## Problem statement
Work out how many lines of this material hold the word "position". Write only that number.

## Material provided
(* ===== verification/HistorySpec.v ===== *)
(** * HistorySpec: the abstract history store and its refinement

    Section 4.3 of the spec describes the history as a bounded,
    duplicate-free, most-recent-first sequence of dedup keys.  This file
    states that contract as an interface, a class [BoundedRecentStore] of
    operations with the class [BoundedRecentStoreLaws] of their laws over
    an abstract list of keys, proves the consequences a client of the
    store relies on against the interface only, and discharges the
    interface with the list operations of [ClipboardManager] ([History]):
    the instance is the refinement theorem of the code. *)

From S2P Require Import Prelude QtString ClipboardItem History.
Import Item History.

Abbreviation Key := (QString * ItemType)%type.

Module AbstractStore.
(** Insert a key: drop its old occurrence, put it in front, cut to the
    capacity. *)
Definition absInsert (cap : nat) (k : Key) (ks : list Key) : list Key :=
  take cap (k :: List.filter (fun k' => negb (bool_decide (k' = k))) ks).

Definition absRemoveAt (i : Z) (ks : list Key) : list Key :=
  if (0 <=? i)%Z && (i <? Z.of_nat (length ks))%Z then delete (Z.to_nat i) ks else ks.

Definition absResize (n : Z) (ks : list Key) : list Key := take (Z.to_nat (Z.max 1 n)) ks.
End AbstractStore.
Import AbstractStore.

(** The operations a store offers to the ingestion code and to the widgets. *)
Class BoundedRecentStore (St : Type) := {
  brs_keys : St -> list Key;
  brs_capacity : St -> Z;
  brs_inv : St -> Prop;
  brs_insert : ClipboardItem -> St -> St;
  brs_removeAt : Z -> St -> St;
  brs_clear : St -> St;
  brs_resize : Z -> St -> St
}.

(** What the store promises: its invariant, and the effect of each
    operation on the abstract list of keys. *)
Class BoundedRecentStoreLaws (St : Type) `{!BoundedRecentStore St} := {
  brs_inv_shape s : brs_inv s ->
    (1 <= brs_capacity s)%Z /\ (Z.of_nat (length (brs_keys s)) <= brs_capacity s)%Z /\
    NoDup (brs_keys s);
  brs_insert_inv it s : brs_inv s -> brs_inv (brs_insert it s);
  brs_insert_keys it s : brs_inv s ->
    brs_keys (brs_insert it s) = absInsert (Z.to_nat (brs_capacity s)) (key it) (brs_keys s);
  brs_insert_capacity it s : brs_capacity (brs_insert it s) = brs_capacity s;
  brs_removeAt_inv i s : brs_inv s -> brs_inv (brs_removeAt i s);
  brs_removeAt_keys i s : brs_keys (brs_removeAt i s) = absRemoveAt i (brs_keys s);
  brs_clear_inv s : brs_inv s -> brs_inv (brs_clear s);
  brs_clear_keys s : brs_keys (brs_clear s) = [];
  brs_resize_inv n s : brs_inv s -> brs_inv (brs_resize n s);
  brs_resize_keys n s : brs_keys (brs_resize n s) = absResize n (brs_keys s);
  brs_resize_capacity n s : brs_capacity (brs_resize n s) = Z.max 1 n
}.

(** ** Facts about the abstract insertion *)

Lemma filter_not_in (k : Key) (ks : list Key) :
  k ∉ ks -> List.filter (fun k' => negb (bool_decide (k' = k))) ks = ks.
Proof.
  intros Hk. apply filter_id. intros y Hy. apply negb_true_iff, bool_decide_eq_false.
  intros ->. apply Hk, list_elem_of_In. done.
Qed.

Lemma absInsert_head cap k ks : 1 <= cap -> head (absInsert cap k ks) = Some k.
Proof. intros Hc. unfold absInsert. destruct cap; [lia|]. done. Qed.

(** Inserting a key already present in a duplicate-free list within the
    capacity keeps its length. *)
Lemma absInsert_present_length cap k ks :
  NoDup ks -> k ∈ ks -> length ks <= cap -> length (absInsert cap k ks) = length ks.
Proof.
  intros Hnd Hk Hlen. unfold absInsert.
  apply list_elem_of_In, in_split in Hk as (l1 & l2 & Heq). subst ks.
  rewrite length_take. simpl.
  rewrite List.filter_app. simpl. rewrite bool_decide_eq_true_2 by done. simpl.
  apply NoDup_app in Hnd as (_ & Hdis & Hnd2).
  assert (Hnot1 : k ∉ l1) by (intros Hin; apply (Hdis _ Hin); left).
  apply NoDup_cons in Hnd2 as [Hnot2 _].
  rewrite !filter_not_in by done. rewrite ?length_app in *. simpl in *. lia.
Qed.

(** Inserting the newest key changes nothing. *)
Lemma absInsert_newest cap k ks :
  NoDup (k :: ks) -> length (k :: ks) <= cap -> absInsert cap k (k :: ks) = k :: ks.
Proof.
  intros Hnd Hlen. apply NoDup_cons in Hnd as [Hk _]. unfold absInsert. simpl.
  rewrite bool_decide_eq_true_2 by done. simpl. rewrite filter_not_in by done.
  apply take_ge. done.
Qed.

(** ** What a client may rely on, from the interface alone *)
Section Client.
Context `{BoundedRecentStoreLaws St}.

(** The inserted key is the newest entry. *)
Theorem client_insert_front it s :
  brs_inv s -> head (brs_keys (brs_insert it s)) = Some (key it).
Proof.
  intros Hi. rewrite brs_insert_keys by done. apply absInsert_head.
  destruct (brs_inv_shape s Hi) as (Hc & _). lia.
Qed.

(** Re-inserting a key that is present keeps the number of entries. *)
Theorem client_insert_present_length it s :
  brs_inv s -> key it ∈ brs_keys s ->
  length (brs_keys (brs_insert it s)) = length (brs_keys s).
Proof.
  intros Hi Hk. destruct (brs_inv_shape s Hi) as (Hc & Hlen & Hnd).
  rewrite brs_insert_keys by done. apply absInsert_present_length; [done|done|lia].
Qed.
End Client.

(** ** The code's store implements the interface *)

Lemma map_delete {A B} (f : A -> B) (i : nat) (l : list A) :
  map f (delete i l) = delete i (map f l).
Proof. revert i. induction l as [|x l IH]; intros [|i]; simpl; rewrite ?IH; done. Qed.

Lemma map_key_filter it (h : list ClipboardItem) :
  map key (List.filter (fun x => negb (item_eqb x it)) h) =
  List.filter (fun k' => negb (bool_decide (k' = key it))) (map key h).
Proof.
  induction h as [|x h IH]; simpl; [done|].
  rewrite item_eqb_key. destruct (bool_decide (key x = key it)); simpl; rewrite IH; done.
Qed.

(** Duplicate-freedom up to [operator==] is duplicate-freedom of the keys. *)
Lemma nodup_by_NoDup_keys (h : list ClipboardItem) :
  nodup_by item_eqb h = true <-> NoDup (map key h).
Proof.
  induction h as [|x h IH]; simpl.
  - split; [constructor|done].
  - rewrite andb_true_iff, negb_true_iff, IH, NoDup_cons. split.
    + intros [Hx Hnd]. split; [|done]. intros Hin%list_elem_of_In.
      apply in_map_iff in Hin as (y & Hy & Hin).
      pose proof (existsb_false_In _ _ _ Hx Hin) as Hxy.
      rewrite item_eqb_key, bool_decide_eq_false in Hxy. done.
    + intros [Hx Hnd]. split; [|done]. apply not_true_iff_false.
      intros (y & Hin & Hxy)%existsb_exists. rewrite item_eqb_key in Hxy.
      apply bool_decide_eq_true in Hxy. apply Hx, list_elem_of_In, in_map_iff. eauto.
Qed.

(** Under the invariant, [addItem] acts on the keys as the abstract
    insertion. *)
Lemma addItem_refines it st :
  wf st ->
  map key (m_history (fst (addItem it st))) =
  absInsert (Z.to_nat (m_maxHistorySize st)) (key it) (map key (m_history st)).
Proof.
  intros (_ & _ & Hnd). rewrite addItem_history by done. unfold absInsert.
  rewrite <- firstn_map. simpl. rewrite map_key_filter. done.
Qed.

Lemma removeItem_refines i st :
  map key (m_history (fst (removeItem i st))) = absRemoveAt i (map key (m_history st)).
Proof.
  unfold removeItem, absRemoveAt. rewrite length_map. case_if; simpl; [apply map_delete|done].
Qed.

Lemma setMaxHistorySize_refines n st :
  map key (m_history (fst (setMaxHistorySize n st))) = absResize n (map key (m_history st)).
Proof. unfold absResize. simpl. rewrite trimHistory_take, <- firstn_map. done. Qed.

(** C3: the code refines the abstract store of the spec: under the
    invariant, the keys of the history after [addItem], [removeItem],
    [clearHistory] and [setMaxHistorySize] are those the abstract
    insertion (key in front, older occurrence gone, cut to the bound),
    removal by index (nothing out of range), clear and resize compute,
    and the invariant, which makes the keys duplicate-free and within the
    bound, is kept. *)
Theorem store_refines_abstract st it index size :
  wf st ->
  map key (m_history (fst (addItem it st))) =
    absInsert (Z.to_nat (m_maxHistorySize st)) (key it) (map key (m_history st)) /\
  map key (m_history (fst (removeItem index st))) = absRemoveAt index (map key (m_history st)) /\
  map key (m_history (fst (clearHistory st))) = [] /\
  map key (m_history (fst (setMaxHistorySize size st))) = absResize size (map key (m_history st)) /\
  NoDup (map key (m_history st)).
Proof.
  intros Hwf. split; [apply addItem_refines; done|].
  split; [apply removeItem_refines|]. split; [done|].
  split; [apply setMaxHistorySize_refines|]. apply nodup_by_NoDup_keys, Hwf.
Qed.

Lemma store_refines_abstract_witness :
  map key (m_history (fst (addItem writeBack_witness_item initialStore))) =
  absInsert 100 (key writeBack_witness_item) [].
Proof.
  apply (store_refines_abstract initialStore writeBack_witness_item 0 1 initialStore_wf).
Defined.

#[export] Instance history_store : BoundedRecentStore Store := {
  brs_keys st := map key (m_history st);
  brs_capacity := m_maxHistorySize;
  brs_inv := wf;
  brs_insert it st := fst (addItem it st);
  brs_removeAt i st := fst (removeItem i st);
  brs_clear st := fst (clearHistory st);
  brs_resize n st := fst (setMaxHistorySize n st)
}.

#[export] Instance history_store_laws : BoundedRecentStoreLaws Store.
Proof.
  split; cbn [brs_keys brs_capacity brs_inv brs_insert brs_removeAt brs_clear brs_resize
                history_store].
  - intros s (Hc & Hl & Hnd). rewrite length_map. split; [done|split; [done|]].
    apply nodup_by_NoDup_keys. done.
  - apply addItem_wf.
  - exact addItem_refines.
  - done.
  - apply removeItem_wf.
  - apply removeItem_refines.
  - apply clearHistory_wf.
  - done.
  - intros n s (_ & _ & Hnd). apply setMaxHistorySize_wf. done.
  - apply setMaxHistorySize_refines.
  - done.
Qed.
---
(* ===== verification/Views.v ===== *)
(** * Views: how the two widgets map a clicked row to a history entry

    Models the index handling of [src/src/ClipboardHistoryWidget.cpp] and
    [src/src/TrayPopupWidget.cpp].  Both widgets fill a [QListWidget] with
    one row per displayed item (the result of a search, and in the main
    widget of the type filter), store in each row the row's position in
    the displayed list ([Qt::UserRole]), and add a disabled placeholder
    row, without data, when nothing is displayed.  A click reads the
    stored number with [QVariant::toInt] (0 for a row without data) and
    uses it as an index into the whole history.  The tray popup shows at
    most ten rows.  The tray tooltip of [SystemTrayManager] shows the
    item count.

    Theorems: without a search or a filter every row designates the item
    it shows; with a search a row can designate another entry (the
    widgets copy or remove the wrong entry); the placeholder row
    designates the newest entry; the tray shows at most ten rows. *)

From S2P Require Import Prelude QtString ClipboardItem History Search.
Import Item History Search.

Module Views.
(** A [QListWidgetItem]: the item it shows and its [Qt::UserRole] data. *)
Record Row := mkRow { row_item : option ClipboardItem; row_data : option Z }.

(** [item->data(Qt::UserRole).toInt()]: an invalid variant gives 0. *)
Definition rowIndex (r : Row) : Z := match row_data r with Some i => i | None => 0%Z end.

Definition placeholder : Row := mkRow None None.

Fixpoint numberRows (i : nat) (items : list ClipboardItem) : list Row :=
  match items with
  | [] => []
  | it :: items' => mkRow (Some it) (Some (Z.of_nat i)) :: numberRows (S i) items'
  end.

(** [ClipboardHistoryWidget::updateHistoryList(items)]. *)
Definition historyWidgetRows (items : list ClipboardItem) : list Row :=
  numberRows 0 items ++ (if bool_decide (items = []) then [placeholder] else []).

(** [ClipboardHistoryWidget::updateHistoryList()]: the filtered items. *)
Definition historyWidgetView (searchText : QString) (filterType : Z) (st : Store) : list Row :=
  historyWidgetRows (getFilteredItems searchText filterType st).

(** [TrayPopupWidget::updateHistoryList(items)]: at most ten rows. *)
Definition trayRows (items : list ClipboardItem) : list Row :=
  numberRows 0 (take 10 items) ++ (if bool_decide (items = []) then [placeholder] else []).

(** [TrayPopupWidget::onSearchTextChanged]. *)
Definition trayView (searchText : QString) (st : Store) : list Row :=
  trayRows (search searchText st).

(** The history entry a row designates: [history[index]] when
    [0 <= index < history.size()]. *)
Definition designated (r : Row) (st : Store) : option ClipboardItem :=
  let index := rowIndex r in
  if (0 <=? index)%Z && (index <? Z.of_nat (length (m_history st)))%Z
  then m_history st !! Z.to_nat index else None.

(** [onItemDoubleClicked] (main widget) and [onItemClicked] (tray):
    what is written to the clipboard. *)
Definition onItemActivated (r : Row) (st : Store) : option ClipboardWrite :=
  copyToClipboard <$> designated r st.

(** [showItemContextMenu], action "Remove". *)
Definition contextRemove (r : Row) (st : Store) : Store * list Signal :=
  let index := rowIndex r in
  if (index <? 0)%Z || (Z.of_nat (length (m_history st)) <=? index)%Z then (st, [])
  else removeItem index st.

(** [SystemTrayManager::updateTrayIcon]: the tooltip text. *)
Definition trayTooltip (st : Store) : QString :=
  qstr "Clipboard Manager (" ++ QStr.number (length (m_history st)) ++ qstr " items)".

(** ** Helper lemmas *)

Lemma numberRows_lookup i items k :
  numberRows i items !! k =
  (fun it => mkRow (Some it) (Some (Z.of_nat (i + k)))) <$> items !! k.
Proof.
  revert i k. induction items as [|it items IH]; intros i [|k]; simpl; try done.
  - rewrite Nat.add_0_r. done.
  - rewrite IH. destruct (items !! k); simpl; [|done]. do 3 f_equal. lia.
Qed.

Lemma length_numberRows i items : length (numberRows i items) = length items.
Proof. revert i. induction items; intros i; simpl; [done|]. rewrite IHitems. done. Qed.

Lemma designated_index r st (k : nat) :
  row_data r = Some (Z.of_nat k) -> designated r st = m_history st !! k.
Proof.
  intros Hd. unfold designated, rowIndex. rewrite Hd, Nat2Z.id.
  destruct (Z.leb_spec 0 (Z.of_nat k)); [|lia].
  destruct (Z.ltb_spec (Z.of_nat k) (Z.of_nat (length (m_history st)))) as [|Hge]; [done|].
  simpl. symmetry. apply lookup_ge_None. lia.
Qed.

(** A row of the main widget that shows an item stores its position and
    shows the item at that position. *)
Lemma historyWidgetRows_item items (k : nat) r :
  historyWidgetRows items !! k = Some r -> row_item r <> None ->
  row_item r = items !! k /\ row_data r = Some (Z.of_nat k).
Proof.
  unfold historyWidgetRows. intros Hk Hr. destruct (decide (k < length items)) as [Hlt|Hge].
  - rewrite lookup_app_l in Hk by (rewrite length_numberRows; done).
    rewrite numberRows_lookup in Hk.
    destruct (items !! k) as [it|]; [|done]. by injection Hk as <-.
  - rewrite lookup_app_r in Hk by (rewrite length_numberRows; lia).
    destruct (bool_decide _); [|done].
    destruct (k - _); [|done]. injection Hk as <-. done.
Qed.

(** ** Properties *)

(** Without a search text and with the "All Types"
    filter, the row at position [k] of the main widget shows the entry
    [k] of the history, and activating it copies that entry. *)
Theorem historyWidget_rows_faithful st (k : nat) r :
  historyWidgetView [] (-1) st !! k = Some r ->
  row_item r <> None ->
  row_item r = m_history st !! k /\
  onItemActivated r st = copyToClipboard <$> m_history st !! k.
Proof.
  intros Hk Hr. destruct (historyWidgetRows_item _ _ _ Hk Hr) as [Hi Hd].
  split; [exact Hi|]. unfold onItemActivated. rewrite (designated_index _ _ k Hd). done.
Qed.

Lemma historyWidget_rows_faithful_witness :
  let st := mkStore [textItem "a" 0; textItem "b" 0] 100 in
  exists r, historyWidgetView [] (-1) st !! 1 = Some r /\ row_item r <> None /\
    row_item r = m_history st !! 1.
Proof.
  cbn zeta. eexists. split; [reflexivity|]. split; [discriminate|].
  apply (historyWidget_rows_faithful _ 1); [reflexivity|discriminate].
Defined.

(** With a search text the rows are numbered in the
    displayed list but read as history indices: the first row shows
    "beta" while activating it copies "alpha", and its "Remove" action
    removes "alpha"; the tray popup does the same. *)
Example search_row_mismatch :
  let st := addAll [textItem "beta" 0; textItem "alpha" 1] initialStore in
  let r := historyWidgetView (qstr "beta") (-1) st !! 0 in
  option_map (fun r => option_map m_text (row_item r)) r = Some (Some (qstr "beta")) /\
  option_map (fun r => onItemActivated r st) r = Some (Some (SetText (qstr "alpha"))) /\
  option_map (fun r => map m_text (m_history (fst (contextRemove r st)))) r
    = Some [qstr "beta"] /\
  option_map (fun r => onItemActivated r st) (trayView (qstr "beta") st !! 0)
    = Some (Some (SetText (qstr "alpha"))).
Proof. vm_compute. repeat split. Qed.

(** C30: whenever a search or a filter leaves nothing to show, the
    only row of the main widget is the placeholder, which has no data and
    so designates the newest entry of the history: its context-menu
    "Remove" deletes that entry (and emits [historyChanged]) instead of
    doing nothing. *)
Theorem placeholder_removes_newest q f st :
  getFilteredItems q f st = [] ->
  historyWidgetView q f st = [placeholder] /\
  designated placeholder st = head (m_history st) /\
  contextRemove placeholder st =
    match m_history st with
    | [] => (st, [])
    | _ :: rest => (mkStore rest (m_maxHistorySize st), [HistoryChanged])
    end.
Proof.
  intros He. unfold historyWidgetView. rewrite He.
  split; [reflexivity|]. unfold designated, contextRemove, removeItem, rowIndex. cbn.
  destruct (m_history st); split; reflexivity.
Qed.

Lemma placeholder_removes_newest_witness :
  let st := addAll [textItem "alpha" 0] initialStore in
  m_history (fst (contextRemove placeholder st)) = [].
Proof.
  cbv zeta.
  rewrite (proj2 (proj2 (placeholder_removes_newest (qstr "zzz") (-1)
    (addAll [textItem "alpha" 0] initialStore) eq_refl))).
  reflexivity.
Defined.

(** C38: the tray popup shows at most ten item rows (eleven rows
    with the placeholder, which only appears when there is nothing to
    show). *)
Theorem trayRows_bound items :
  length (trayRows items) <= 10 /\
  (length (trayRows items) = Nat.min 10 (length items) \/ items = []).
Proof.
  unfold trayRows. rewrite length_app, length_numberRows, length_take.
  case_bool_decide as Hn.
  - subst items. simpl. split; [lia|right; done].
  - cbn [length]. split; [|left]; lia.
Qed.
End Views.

## Your solution
4